----- Exercise data
(* ===== verification/Sets.v ===== *)
(** * Generic sets (applylib/forked/k8s.io/apimachinery/pkg/util/sets/set.go)

    [Set[T]] is a map from elements to empty structs; here a [gset T], the
    loops of the file being folds over the elements in an arbitrary [range]
    order. [mutating] methods return the updated map. The theorems show that
    the loops compute the operations of set algebra whatever the order. *)

From S2P Require Import Prelude.
From stdpp Require Import options.

Module sets.
Section sets.
Context `{RangeOrder} {T : Type} `{EqDecision T, !Countable T}.
Implicit Types (s walk other : gset T) (items : list T).

(** Insert adds items to the set. *)
Definition Insert s items : gset T := foldl (λ s item, {[ item ]} ∪ s) s items.

(** New creates a Set from a list of values. *)
Definition New items : gset T := Insert ∅ items.

(** KeySet creates a Set from the keys of a map. *)
Definition KeySet {V} (theMap : gmap T V) : gset T :=
  foldl (λ ret kv, Insert ret [kv.1]) ∅ (range theMap).

(** Delete removes all items from the set. *)
Definition Delete s items : gset T := foldl (λ s item, s ∖ {[ item ]}) s items.

(** Clear empties the set, one element at a time. *)
Definition Clear s : gset T := foldl (λ s key, s ∖ {[ key ]}) s (range_set s).

Definition Has s (item : T) : bool := bool_decide (item ∈ s).

(** HasAll and HasAny stop at the first item that decides the answer. *)
Fixpoint HasAll s items : bool :=
  match items with
  | [] => true
  | item :: items => if negb (Has s item) then false else HasAll s items
  end.

Fixpoint HasAny s items : bool :=
  match items with
  | [] => false
  | item :: items => if Has s item then true else HasAny s items
  end.

Definition Clone s : gset T := foldl (λ r key, Insert r [key]) ∅ (range_set s).

Definition Difference (s1 s2 : gset T) : gset T :=
  foldl (λ r key, if negb (Has s2 key) then Insert r [key] else r) (New []) (range_set s1).

Definition Union (s1 s2 : gset T) : gset T :=
  foldl (λ r key, Insert r [key]) (Clone s1) (range_set s2).

Definition SymmetricDifference (s1 s2 : gset T) : gset T :=
  Union (Difference s1 s2) (Difference s2 s1).

Definition Len s : nat := size s.

(** Intersection walks the smaller of the two sets. *)
Definition Intersection (s1 s2 : gset T) : gset T :=
  let '(walk, other) := if Nat.ltb (Len s1) (Len s2) then (s1, s2) else (s2, s1) in
  foldl (λ r key, if Has other key then Insert r [key] else r) (New []) (range_set walk).

(** IsSuperset returns false at the first missing element. *)
Definition IsSuperset (s1 s2 : gset T) : bool := HasAll s1 (range_set s2).

Definition Equal (s1 s2 : gset T) : bool :=
  Nat.eqb (Len s1) (Len s2) && IsSuperset s1 s2.

Definition UnsortedList s : list T := foldl (λ res key, res ++ [key]) [] (range_set s).

(** PopAny removes and returns the first element the iteration meets. *)
Definition PopAny s : option T * gset T :=
  match range_set s with
  | [] => (None, s)
  | key :: _ => (Some key, Delete s [key])
  end.

(** List sorts the elements with the order of [T]. *)
Definition List (le : relation T) `{!RelDecision le} s : list T :=
  merge_sort le (foldl (λ res key, res ++ [key]) [] (range_set s)).

(* ---------------------------------------------------------------- *)
(** ** Lemmas *)

Lemma Insert_spec s items : Insert s items = s ∪ list_to_set items.
Proof.
  unfold Insert. revert s. induction items as [|x items IH]; intros s; simpl; [set_solver|].
  rewrite IH. set_solver.
Qed.

Lemma Delete_spec s items : Delete s items = s ∖ list_to_set items.
Proof.
  unfold Delete. revert s. induction items as [|x items IH]; intros s; simpl; [set_solver|].
  rewrite IH. set_solver.
Qed.

Lemma Has_spec s x : Has s x ↔ x ∈ s.
Proof. apply bool_decide_spec. Qed.

Lemma HasAll_spec s items : HasAll s items ↔ ∀ x, x ∈ items → x ∈ s.
Proof.
  induction items as [|x items IH]; simpl; [set_solver|].
  unfold Has. case_bool_decide; simpl; [rewrite IH|]; set_solver.
Qed.

Lemma HasAny_spec s items : HasAny s items ↔ ∃ x, x ∈ items ∧ x ∈ s.
Proof.
  induction items as [|x items IH]; simpl; [set_solver|].
  unfold Has. case_bool_decide; simpl; [set_solver|]. rewrite IH. set_solver.
Qed.

(** A loop that inserts the elements passing a test into a set. *)
Lemma fold_insert_spec (p : T → bool) (l : list T) (r : gset T) x :
  x ∈ foldl (λ r key, if p key then Insert r [key] else r) r l
  ↔ x ∈ r ∨ (x ∈ l ∧ p x).
Proof.
  revert r; induction l as [|k l IH]; intros r; cbn [foldl]; [set_solver|].
  rewrite IH, elem_of_cons. destruct (p k) eqn:Hk.
  - rewrite Insert_spec. simpl. rewrite elem_of_union, elem_of_union, elem_of_singleton.
    split.
    + intros [[?|[->|[]%elem_of_empty]]|[? ?]]; auto.
    + intros [?|[[->|?] ?]]; auto.
  - split; [intros [?|[? ?]]; auto|]. intros [?|[[->|?] Hp]]; auto.
    by rewrite Hk in Hp.
Qed.

Lemma fold_insert_all (l : list T) (r : gset T) x :
  x ∈ foldl (λ r key, Insert r [key]) r l ↔ x ∈ r ∨ x ∈ l.
Proof.
  pose proof (fold_insert_spec (λ _, true) l r x) as E. simpl in E.
  rewrite E. naive_solver.
Qed.

Lemma Clone_spec s : Clone s = s.
Proof.
  apply set_eq. intros x. unfold Clone. rewrite fold_insert_all, elem_of_range_set. set_solver.
Qed.

Lemma Union_spec s1 s2 : Union s1 s2 = s1 ∪ s2.
Proof.
  apply set_eq. intros x. unfold Union.
  rewrite fold_insert_all, elem_of_range_set, Clone_spec. set_solver.
Qed.

Lemma Difference_spec s1 s2 : Difference s1 s2 = s1 ∖ s2.
Proof.
  apply set_eq. intros x. unfold Difference.
  rewrite fold_insert_spec, elem_of_range_set, negb_True, Has_spec.
  unfold New. rewrite Insert_spec. set_solver.
Qed.

Lemma Intersection_spec s1 s2 : Intersection s1 s2 = s1 ∩ s2.
Proof.
  apply set_eq. intros x. unfold Intersection, New.
  destruct (Nat.ltb _ _); cbn;
    rewrite fold_insert_spec, elem_of_range_set, Has_spec; set_solver.
Qed.

Lemma IsSuperset_spec s1 s2 : IsSuperset s1 s2 ↔ s2 ⊆ s1.
Proof.
  unfold IsSuperset. rewrite HasAll_spec. setoid_rewrite elem_of_range_set. done.
Qed.

Lemma Equal_spec s1 s2 : Equal s1 s2 ↔ s1 = s2.
Proof.
  unfold Equal, Len. rewrite andb_True, IsSuperset_spec. split.
  - intros [Hlen Hsub]. apply Is_true_eq_true, Nat.eqb_eq in Hlen.
    symmetry. apply set_subseteq_size_eq; [done|lia].
  - intros ->. rewrite Nat.eqb_refl. done.
Qed.

Lemma UnsortedList_app (l acc : list T) : foldl (λ res key, res ++ [key]) acc l = acc ++ l.
Proof.
  revert acc; induction l as [|x l IH]; intros acc; simpl; [by rewrite app_nil_r|].
  by rewrite IH, <- (assoc (++)).
Qed.

Lemma UnsortedList_spec s : UnsortedList s ≡ₚ elements s.
Proof. unfold UnsortedList. rewrite UnsortedList_app. apply range_set_perm. Qed.

Lemma KeySet_spec {V} (m : gmap T V) : KeySet m = dom m.
Proof.
  apply set_eq. intros x. unfold KeySet. rewrite <- elem_of_range_keys.
  pose proof (fold_insert_all (range m).*1 ∅ x) as E.
  rewrite foldl_fmap in E. rewrite E. set_solver.
Qed.

Lemma Clear_spec s : Clear s = ∅.
Proof.
  unfold Clear. change (foldl _ s (range_set s)) with (Delete s (range_set s)).
  rewrite Delete_spec. apply set_eq. intros x.
  rewrite elem_of_difference, elem_of_list_to_set, elem_of_range_set. set_solver.
Qed.

Lemma PopAny_spec s :
  match PopAny s with
  | (None, s') => s = ∅ ∧ s' = ∅
  | (Some x, s') => x ∈ s ∧ s' = s ∖ {[x]} ∧ size s = S (size s')
  end.
Proof.
  unfold PopAny. destruct (range_set s) as [|x l] eqn:E.
  - assert (s = ∅) as ->; [|done]. apply set_eq. intros x. rewrite <- elem_of_range_set, E. set_solver.
  - assert (x ∈ s) as Hx by (rewrite <- elem_of_range_set, E; set_solver).
    rewrite Delete_spec. simpl. rewrite (right_id_L ∅ (∪)). split; [done|]. split; [done|].
    rewrite size_difference, size_singleton by set_solver.
    assert (size s ≠ 0%nat); [|lia]. intros ?%size_empty_inv. set_solver.
Qed.

Lemma List_perm le `{!RelDecision le} s : List le s ≡ₚ elements s.
Proof.
  unfold List. rewrite merge_sort_Permutation, UnsortedList_app. apply range_set_perm.
Qed.
End sets.

(** ** Properties *)

(** The methods of Set compute set algebra whatever the iteration order of
    the maps is: union, intersection, difference, symmetric difference,
    inclusion, equality and popping an element agree with the mathematical
    operations, and List gives the one sorted list of the elements under a
    total order. *)
Theorem set_algebra (R1 R2 : RangeOrder) {T} `{EqDecision T, !Countable T} (s1 s2 : gset T) :
  @Union R1 _ _ _ s1 s2 = s1 ∪ s2
  ∧ @Intersection R1 _ _ _ s1 s2 = s1 ∩ s2
  ∧ @Difference R1 _ _ _ s1 s2 = s1 ∖ s2
  ∧ @SymmetricDifference R1 _ _ _ s1 s2 = (s1 ∖ s2) ∪ (s2 ∖ s1)
  ∧ (@IsSuperset R1 _ _ _ s1 s2 ↔ s2 ⊆ s1)
  ∧ (@Equal R1 _ _ _ s1 s2 ↔ s1 = s2)
  ∧ @Clear R1 _ _ _ s1 = ∅
  ∧ (∀ x s, @PopAny R1 _ _ _ s1 = (Some x, s) → x ∈ s1 ∧ s = s1 ∖ {[x]})
  ∧ (∀ (le : relation T) `{!RelDecision le}, Transitive le → Total le → AntiSymm (=) le →
       StronglySorted le (@List R1 _ _ _ le _ s1)
       ∧ @List R1 _ _ _ le _ s1 = @List R2 _ _ _ le _ s1).
Proof.
  split; [apply Union_spec|]. split; [apply Intersection_spec|]. split; [apply Difference_spec|].
  split; [unfold SymmetricDifference; by rewrite Union_spec, !Difference_spec|].
  split; [apply IsSuperset_spec|]. split; [apply Equal_spec|]. split; [apply Clear_spec|]. split.
  - intros x s E. pose proof (@PopAny_spec R1 _ _ _ s1) as Hp. rewrite E in Hp. tauto.
  - intros le Hdec Htr Hto Hanti. assert (∀ R, StronglySorted le (@List R _ _ _ le _ s1)) as Hs.
    { intros R. apply StronglySorted_merge_sort; apply _. }
    split; [apply Hs|]. apply (StronglySorted_unique le); [apply Hs..|].
    by rewrite !List_perm.
Qed.

Lemma set_algebra_witness :
  @List canonical_range _ _ _ String.le _ {["b"; "a"]} = @List reversed_range _ _ _ String.le _ {["b"; "a"]}.
Proof.
  destruct (@set_algebra canonical_range reversed_range string _ _ {["b"; "a"]} ∅)
    as (_ & _ & _ & _ & _ & _ & _ & _ & H). apply H; apply _.
Defined.
End sets.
----------
◆ Problem requirements:
Extract each line from the listing that holds the word "creates".

◆ Response:
(** New creates a Set from a list of values. *)
(** KeySet creates a Set from the keys of a map. *)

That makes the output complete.